BEGIN RECORDS FOR THE EXERCISE
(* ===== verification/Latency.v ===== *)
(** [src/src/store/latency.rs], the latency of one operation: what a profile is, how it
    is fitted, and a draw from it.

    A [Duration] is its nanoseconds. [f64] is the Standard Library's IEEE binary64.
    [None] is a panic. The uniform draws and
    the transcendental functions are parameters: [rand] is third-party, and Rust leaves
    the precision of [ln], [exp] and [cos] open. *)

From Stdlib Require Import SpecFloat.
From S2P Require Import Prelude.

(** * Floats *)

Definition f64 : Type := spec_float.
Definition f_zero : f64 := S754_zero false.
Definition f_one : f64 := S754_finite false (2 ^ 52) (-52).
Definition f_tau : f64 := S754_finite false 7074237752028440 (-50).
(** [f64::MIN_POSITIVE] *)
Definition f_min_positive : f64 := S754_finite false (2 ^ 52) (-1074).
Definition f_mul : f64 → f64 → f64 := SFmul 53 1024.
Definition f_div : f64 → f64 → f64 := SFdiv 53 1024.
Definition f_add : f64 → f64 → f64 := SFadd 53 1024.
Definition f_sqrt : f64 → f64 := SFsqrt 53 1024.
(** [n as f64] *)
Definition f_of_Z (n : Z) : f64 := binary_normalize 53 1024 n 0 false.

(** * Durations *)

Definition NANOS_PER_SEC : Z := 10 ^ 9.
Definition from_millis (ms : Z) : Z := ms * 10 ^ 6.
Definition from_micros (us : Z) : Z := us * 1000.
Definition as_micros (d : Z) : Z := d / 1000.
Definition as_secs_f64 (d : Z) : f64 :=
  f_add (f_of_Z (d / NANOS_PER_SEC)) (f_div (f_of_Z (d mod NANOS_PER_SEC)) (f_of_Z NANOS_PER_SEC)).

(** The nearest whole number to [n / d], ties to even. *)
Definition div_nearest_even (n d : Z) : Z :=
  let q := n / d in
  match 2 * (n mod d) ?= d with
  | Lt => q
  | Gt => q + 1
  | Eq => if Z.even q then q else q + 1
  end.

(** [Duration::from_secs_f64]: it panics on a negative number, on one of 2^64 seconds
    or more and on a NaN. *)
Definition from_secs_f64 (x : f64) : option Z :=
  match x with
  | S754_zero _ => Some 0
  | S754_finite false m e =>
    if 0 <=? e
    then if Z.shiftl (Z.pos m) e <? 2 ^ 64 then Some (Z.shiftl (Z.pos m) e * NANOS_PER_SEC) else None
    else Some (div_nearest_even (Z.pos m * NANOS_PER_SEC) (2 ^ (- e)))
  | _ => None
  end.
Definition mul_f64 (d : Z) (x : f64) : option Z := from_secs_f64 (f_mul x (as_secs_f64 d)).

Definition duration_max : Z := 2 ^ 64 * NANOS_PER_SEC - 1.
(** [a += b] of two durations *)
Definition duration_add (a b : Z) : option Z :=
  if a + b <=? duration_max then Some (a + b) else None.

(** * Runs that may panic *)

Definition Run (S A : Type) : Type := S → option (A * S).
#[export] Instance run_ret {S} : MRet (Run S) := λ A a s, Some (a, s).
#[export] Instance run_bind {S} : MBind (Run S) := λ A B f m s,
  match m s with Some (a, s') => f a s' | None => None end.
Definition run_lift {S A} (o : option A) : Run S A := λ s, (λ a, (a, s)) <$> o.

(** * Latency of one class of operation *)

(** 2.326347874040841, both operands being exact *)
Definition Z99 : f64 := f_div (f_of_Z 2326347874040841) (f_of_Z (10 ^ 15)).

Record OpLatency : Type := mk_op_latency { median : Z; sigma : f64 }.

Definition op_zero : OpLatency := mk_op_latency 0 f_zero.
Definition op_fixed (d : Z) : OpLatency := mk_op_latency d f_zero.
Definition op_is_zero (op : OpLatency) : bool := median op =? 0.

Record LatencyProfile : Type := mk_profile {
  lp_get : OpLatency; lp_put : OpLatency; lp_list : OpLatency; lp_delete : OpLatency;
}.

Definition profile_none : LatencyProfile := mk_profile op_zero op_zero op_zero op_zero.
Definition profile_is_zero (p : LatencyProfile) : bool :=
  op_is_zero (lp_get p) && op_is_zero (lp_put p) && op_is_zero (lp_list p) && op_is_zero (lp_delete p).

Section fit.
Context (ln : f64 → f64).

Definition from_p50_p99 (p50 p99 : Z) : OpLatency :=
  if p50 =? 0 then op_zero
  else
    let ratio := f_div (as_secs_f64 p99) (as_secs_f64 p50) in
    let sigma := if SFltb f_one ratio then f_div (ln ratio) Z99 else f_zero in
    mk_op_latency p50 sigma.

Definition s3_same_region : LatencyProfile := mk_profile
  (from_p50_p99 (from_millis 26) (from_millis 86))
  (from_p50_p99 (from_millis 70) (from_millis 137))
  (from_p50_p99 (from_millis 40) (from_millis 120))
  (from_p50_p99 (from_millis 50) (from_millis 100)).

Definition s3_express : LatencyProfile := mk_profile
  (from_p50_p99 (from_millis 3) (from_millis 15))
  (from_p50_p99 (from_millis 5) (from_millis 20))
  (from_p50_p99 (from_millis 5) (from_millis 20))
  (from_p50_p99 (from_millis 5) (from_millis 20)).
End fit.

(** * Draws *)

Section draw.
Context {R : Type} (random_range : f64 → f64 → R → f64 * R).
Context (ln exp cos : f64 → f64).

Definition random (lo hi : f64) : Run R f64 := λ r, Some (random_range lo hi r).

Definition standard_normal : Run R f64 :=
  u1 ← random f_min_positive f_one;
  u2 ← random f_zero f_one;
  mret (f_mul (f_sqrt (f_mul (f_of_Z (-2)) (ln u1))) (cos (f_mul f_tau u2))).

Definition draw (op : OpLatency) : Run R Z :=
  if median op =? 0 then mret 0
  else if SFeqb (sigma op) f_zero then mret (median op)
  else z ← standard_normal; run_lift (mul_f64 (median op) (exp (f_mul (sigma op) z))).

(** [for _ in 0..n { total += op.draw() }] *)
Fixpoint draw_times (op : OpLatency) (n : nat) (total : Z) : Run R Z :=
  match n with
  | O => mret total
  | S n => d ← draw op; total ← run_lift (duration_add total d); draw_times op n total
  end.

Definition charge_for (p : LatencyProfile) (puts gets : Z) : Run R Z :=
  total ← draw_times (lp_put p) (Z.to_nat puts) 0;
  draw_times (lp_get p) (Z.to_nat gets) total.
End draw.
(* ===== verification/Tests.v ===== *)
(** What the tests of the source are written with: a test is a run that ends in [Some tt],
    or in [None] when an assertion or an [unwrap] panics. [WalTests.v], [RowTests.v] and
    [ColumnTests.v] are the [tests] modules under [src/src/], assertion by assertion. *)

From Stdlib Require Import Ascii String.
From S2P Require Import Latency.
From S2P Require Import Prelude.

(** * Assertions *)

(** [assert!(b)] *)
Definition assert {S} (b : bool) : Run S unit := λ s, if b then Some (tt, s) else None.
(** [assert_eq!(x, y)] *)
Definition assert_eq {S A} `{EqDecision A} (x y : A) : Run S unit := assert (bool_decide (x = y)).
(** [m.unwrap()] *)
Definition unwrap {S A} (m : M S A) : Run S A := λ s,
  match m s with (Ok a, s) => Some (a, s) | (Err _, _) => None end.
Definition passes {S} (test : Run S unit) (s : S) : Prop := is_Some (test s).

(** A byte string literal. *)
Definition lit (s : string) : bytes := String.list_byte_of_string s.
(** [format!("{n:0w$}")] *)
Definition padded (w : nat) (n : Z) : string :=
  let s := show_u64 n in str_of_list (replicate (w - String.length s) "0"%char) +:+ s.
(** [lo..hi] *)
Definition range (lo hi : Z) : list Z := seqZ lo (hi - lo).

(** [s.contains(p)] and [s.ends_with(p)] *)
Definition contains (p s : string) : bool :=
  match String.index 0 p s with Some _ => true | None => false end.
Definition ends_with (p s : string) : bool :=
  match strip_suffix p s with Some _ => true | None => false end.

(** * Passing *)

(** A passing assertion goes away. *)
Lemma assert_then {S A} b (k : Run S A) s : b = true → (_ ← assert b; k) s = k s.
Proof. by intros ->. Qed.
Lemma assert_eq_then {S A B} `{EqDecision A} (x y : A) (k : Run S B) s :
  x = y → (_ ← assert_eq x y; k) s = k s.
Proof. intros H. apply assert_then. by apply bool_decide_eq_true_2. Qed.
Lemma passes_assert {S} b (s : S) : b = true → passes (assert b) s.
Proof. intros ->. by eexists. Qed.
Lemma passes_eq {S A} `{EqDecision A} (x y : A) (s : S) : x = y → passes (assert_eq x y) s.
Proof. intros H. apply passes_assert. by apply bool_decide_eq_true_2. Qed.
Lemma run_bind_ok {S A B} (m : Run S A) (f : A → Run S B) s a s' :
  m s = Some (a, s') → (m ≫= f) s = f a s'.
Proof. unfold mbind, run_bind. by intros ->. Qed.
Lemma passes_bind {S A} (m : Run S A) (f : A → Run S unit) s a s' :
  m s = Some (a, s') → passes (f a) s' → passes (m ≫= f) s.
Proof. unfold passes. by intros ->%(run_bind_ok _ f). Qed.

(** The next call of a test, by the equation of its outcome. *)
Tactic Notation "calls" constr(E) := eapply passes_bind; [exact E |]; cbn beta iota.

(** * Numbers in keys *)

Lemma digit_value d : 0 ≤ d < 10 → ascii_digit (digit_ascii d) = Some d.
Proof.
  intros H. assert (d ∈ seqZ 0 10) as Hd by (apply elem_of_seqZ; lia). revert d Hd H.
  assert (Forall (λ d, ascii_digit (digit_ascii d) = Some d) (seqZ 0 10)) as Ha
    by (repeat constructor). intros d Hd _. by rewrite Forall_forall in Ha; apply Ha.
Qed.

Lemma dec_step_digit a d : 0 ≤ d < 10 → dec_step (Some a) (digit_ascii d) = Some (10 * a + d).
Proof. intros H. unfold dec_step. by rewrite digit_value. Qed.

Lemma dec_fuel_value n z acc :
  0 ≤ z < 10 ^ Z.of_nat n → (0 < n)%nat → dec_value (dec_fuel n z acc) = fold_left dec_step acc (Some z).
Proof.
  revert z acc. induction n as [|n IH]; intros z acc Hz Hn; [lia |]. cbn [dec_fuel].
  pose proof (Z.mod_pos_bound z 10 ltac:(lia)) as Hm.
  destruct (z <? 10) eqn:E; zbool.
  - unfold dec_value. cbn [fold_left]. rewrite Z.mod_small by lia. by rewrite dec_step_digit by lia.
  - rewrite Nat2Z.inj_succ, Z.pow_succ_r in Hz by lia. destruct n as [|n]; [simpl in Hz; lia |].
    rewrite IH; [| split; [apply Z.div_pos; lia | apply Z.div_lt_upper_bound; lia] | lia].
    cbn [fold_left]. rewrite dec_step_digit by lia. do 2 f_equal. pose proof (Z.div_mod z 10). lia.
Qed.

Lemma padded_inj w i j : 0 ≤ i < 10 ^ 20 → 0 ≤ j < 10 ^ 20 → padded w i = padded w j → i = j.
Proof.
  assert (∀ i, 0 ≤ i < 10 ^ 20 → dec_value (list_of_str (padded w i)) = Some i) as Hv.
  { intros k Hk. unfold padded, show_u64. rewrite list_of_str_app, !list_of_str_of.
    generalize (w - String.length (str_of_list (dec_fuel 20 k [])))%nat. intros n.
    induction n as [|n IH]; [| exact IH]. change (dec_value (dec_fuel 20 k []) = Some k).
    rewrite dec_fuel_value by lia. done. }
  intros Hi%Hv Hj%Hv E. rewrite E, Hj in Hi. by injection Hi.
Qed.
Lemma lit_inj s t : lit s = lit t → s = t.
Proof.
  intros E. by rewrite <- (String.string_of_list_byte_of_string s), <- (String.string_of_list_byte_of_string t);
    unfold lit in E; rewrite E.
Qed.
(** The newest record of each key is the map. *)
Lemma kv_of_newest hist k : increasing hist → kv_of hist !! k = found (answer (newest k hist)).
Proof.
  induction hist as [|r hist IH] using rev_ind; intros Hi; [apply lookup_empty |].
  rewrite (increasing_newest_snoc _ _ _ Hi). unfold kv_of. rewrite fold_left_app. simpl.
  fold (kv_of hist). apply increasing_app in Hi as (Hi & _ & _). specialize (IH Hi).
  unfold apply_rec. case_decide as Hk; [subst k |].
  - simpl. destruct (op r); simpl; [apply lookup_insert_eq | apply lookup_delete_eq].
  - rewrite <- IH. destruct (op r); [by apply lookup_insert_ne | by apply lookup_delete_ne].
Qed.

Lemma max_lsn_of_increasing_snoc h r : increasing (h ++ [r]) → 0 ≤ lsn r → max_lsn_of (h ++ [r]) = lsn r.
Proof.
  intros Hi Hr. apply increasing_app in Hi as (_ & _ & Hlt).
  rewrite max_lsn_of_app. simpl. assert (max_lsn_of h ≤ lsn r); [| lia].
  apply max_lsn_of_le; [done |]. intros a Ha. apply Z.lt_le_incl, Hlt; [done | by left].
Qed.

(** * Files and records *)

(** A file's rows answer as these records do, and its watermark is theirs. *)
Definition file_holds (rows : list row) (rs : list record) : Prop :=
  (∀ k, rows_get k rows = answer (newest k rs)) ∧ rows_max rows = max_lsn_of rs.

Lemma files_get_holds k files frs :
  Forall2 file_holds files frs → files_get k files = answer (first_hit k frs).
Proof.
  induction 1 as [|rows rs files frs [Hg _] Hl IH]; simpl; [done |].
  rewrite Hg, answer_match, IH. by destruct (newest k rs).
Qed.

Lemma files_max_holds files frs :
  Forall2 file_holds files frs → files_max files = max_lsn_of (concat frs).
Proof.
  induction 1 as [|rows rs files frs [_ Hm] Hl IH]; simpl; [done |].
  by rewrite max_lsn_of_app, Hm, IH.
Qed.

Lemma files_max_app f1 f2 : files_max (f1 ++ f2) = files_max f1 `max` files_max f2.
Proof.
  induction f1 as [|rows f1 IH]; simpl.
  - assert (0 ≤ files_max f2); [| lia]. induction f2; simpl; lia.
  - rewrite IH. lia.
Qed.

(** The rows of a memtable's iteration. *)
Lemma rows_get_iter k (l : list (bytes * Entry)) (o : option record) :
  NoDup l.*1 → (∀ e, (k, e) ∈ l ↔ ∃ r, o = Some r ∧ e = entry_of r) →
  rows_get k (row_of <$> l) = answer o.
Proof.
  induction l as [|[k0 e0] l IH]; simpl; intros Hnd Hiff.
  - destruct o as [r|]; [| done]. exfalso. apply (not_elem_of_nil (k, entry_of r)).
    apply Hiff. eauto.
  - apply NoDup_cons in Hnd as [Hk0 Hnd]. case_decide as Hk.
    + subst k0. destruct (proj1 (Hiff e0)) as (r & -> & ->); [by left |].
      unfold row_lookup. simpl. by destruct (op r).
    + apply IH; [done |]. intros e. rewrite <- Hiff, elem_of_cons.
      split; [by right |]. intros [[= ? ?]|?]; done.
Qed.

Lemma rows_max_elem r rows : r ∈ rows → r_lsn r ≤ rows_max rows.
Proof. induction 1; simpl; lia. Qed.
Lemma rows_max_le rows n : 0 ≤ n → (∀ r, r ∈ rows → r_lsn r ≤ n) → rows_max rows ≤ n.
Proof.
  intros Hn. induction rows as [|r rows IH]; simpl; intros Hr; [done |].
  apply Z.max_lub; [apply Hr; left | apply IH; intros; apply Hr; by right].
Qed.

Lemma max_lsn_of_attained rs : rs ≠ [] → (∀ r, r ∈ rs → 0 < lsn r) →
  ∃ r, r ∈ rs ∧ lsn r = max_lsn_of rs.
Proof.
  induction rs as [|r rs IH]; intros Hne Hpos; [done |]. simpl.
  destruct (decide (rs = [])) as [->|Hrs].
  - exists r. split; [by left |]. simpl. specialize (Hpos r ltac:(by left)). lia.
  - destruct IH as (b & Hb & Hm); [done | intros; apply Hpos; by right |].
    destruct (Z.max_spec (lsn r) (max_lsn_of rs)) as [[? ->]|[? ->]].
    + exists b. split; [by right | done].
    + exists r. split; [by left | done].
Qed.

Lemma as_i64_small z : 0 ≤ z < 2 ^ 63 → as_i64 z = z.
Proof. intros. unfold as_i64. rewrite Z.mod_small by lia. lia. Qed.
END RECORDS FOR THE EXERCISE
Begin at the top of the listing above and set down each line exactly. Stop after the line that contains "Definition f_div : f64".

(* ===== verification/Latency.v ===== *)
(** [src/src/store/latency.rs], the latency of one operation: what a profile is, how it
    is fitted, and a draw from it.

    A [Duration] is its nanoseconds. [f64] is the Standard Library's IEEE binary64.
    [None] is a panic. The uniform draws and
    the transcendental functions are parameters: [rand] is third-party, and Rust leaves
    the precision of [ln], [exp] and [cos] open. *)

From Stdlib Require Import SpecFloat.
From S2P Require Import Prelude.

(** * Floats *)

Definition f64 : Type := spec_float.
Definition f_zero : f64 := S754_zero false.
Definition f_one : f64 := S754_finite false (2 ^ 52) (-52).
Definition f_tau : f64 := S754_finite false 7074237752028440 (-50).
(** [f64::MIN_POSITIVE] *)
Definition f_min_positive : f64 := S754_finite false (2 ^ 52) (-1074).
Definition f_mul : f64 → f64 → f64 := SFmul 53 1024.
Definition f_div : f64 → f64 → f64 := SFdiv 53 1024.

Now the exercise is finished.